◆家茂は、会いたい。親子さまに会いたいと。

だが、家茂と和宮が近づいていく様子に、リーダーとしてより前に、家茂自身の幸せを見つめて欲しいと願わずにはいられなくなる。

家茂にとって“光”だという和宮が、自ら光を発し始めたのだから。月のものが無くなっている家茂に、草履を用意して「散歩でもしません」と声をかけ、脚気を患い倒れれば「(豚肉の料理を)食べた? 上さん、これ食べた?」とかいがいしく心配する。そして、家茂の最後の上洛の際、「行かんといて。お願い。頼むし」と必死に懇願した。それは自分が辛いからではなく、何より家茂の身を案じていたから。

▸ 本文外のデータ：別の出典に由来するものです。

(* ===== verification/AsyncTool.v ===== *)
(** * AsyncTool

    Reading the messages an asynchronous tool reports through back out of a
    conversation: [frames.ParseAsyncToolMessage] ([src/frames/async_tool.go]).
    [LlmContext.v] has how they are written, [Json.v] the decoder. *)

From S2P Require Import Prelude Text Strings LlmContext Json.

Module AsyncTool.
Import LlmContext.
Local Open Scope Z_scope.

Definition AsyncToolPayloadType : gostring := bytes_of "async_tool".

(** The members of [asyncToolPayload]; the result is held by a pointer. *)
Definition fields : list string := ["type"; "status"; "tool_call_id"; "description"; "result"]%string.
Definition asyncToolPayload (content : gostring) : option (gmap string gostring) :=
  Json.Unmarshal fields ["result"%string] content.

Definition nonEmpty (s : gostring) : option gostring := match s with [] => None | _ => Some s end.
Definition asyncToolContent (m : Message) : option gostring :=
  if decide (role m = RoleDeveloper) then nonEmpty (text m)
  else match toolResults m with [r] => nonEmpty (trContent r) | _ => None end.

Definition checked (p : gmap string gostring) : option AsyncToolMessage :=
  let field k := default [] (p !! k) in
  if negb (bool_decide (field "type"%string = AsyncToolPayloadType)) then None
  else if bool_decide (field "tool_call_id"%string = []) then None
  else if negb (bool_decide (field "status"%string = AsyncToolStatusRunning))
          && negb (bool_decide (field "status"%string = AsyncToolStatusFinished)) then None
  else
    let kind := match p !! "result"%string with
                | None => AsyncToolStarted
                | Some _ => if bool_decide (field "status"%string = AsyncToolStatusFinished) then AsyncToolFinal else AsyncToolIntermediate
                end in
    Some (mkAsync kind (field "tool_call_id"%string) (field "status"%string) (field "description"%string) (p !! "result"%string)).
Definition ParseAsyncToolMessage (m : Message) : option AsyncToolMessage :=
  content ← asyncToolContent m; p ← asyncToolPayload content; checked p.

(** The messages the protocol has: the status and the result go with the kind. *)
Definition wellFormed (m : AsyncToolMessage) : Prop :=
  match kind m with
  | AsyncToolStarted => (status m = AsyncToolStatusRunning \/ status m = AsyncToolStatusFinished) /\ result m = None
  | AsyncToolIntermediate => status m = AsyncToolStatusRunning /\ result m <> None
  | AsyncToolFinal => status m = AsyncToolStatusFinished /\ result m <> None
  end /\ toolCallID m <> [] /\ validUTF8 (toolCallID m) /\ validUTF8 (asDescription m)
  /\ match result m with Some r => validUTF8 r | None => True end.

Definition payload (m : AsyncToolMessage) : gmap string gostring :=
  let p := <["description"%string := asDescription m]> (<["tool_call_id"%string := toolCallID m]>
             (<["status"%string := status m]> (<["type"%string := AsyncToolPayloadType]> ∅))) in
  match result m with Some r => <["result"%string := r]> p | None => p end.

Lemma field_own k : k ∈ fields -> validUTF8 (bytes_of k) /\ Json.fieldOf fields (bytes_of k) = Some k.
Proof.
  intros Hin. repeat (apply elem_of_cons in Hin as [->|Hin]; [split; [by apply ascii_valid|vm_compute; reflexivity]|]).
  by apply elem_of_nil in Hin.
Qed.
Lemma members_own pointers k v l got : k ∈ fields ->
  Json.members fields pointers ((bytes_of k, Json.JString v) :: l) got = Json.members fields pointers l (<[k := v]> got).
Proof. intros Hk. apply Json.members_string. by apply field_own. Qed.

Lemma json_long m : (7 <= List.length (AsyncToolMessage_json m))%nat.
Proof. unfold AsyncToolMessage_json, jsonField, jsonString. rewrite !length_app. cbn [List.length]. lia. Qed.

Definition own (m : AsyncToolMessage) : list (gostring * Json.json) :=
  [(bytes_of "type", Json.JString (bytes_of "async_tool")); (bytes_of "status", Json.JString (status m));
   (bytes_of "tool_call_id", Json.JString (toolCallID m)); (bytes_of "description", Json.JString (asDescription m))]
  ++ match result m with Some r => [(bytes_of "result", Json.JString r)] | None => [] end.

Lemma own_members m : Json.members fields ["result"%string] (own m) ∅ = (true, payload m).
Proof.
  unfold own, payload. destruct (result m) as [r|]; cbn [app];
    rewrite !members_own by (unfold fields; set_solver); reflexivity.
Qed.

Definition texts (m : AsyncToolMessage) : Prop :=
  validUTF8 (status m) /\ validUTF8 (toolCallID m) /\ validUTF8 (asDescription m)
  /\ match result m with Some r => validUTF8 r | None => True end.

(** The document as the decoder sees it. *)
Lemma document_parsed m n : texts m -> Json.parseValue (7 + n) (AsyncToolMessage_json m) = Some (Json.JObject (own m), []).
Proof.
  intros (Hs & Hi & Hd & Hr).
  assert (forall k, k ∈ fields -> validUTF8 (bytes_of k)) as Hk by (intros k Hin; by apply field_own).
  assert (validUTF8 (bytes_of "async_tool")) as Ht by by apply ascii_valid.
  assert ("type"%string ∈ fields /\ "status"%string ∈ fields /\ "tool_call_id"%string ∈ fields /\ "description"%string ∈ fields
          /\ "result"%string ∈ fields) as (K1 & K2 & K3 & K4 & K5) by (unfold fields; set_solver).
  unfold AsyncToolMessage_json. destruct (Json.jsonField_quote "type" (bytes_of "async_tool")
    ([44] ++ jsonField "status" (status m) ++ [44] ++ jsonField "tool_call_id" (toolCallID m) ++ [44] ++ jsonField "description" (asDescription m)
     ++ (match result m with Some r => [44] ++ jsonField "result" r | None => [] end) ++ [125])) as [u Eu].
  eapply Json.parseValue_object; [exact Eu|]. clear Eu u. unfold own.
  do 3 rewrite Json.parseMembers_more by auto. destruct (result m) as [r|].
  - rewrite <- app_assoc, Json.parseMembers_more by auto.
    rewrite <- (app_nil_r [125]), Json.parseMembers_last by auto. reflexivity.
  - rewrite app_nil_l, <- (app_nil_r [125]), Json.parseMembers_last by auto. reflexivity.
Qed.

Lemma payload_read m : texts m -> asyncToolPayload (AsyncToolMessage_json m) = Some (payload m).
Proof.
  intros Ht. unfold asyncToolPayload, Json.Unmarshal, Json.parse.
  pose proof (json_long m) as Hn. remember (2 * List.length (AsyncToolMessage_json m) + 2)%nat as n eqn:En.
  assert (n = 7 + (n - 7))%nat as -> by lia. clear En Hn. rewrite document_parsed by done. cbn [mbind option_bind Json.skipWs dropWhile].
  by rewrite own_members.
Qed.

Lemma payload_fields m : payload m !! "type"%string = Some AsyncToolPayloadType /\ payload m !! "status"%string = Some (status m)
  /\ payload m !! "tool_call_id"%string = Some (toolCallID m) /\ payload m !! "description"%string = Some (asDescription m)
  /\ payload m !! "result"%string = result m.
Proof. unfold payload. destruct (result m); by simplify_map_eq. Qed.
Lemma nonEmpty_ne s : s <> [] -> nonEmpty s = Some s.
Proof. by destruct s. Qed.
Lemma message_content m : asyncToolContent (AsyncToolMessage_message m) = Some (AsyncToolMessage_json m).
Proof.
  assert (AsyncToolMessage_json m <> []) as Hne by (intros E; pose proof (json_long m) as Hn; rewrite E in Hn; cbn in Hn; lia).
  revert Hne. unfold asyncToolContent, AsyncToolMessage_message. generalize (AsyncToolMessage_json m). intros j Hne.
  destruct (kind m); cbn; by apply nonEmpty_ne.
Qed.
Lemma running_not_finished : AsyncToolStatusRunning <> AsyncToolStatusFinished.
Proof. done. Qed.
Lemma wellFormed_texts m : wellFormed m -> texts m /\ (status m = AsyncToolStatusRunning \/ status m = AsyncToolStatusFinished).
Proof.
  intros (Hk & _ & Hvi & Hvd & Hvr). assert (status m = AsyncToolStatusRunning \/ status m = AsyncToolStatusFinished) as Hs
    by (destruct (kind m); destruct Hk as [Hk _]; auto).
  split; [|done]. split_and!; try done. destruct Hs as [-> | ->]; by apply ascii_valid.
Qed.

Lemma checked_fields p m : wellFormed m ->
  p !! "type"%string = Some AsyncToolPayloadType -> p !! "status"%string = Some (status m) ->
  p !! "tool_call_id"%string = Some (toolCallID m) -> p !! "description"%string = Some (asDescription m) ->
  p !! "result"%string = result m -> checked p = Some m.
Proof.
  intros Hw E1 E2 E3 E4 E5. destruct (wellFormed_texts m Hw) as [_ Hs]. destruct Hw as (Hk & Hi & _). unfold checked.
  rewrite E1, E2, E3, E4, E5. cbn [default from_option].
  rewrite (bool_decide_eq_true_2 (AsyncToolPayloadType = _)), (bool_decide_eq_false_2 (toolCallID m = [])) by done. cbn [negb].
  pose proof running_not_finished as Hrf. destruct m as [k i s d r]; cbn [kind toolCallID status asDescription result] in *.
  destruct Hs as [-> | ->].
  - rewrite (bool_decide_eq_true_2 (AsyncToolStatusRunning = AsyncToolStatusRunning)), (bool_decide_eq_false_2 (_ = AsyncToolStatusFinished)) by done.
    cbn [negb andb]. destruct k, r; try done; by destruct Hk as [? ?].
  - rewrite (bool_decide_eq_true_2 (AsyncToolStatusFinished = AsyncToolStatusFinished)) by done. rewrite andb_false_r.
    destruct k, r; try done; by destruct Hk as [? ?].
Qed.

Lemma parse_via m c p : asyncToolContent m = Some c -> asyncToolPayload c = Some p -> ParseAsyncToolMessage m = checked p.
Proof. unfold ParseAsyncToolMessage. intros ->. cbn [mbind option_bind]. by intros ->. Qed.

(** A message of the asynchronous-tool protocol put into a conversation,
    whatever its texts, is read back out of it as it was. *)
Theorem async_message_roundtrip m : wellFormed m -> ParseAsyncToolMessage (AsyncToolMessage_message m) = Some m.
Proof.
  intros Hw. rewrite (parse_via _ _ _ (message_content m) (payload_read m (proj1 (wellFormed_texts m Hw)))).
  destruct (payload_fields m) as (E1 & E2 & E3 & E4 & E5). by apply checked_fields.
Qed.

Lemma async_message_roundtrip_witness :
  let m := mkAsync AsyncToolFinal (bytes_of "call<1>") AsyncToolStatusFinished asyncToolFinalDescription (Some [226; 128; 168; 10; 34; 195; 169]) in
  wellFormed m /\ ParseAsyncToolMessage (AsyncToolMessage_message m) = Some m.
Proof.
  intros m. assert (wellFormed m) as H; [|split; [exact H|apply (async_message_roundtrip m H)]].
  split_and!; try done; try (by apply ascii_valid). cbn. exists [8232; 10; 34; 233]. reflexivity.
Defined.

(** What the builders of the protocol make is well formed. *)
Lemma built_wellFormed i r : i <> [] -> validUTF8 i -> validUTF8 r ->
  Forall wellFormed [mkAsync AsyncToolStarted i AsyncToolStatusRunning asyncToolStartedDescription None;
                     mkAsync AsyncToolIntermediate i AsyncToolStatusRunning asyncToolIntermediateDescription (Some r);
                     mkAsync AsyncToolFinal i AsyncToolStatusFinished asyncToolFinalDescription (Some r);
                     mkAsync AsyncToolFinal i AsyncToolStatusFinished asyncToolCanceledDescription (Some asyncToolCanceledResult)].
Proof.
  intros Hne Hi Hr. repeat constructor; cbn; try done; try (by apply ascii_valid); by left.
Qed.
End AsyncTool.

それでも“おせっかい”な家茂は、帝のもとへと向かった。そして大阪城で薨去(こうきょ)したのだった。享年20歳(数え年で21歳)。

家茂、最期の様子を聞く和宮と、家茂のその様を見るのは、本当に辛かった。「死にたくない。こんなところで。宮さまと約束したんだもの」と息も絶え絶えに、胸をかきむしりながら家茂が声を絞る。「会いたい。宮に会いたい。大奥に帰りたい。親子さまに会いたい」と。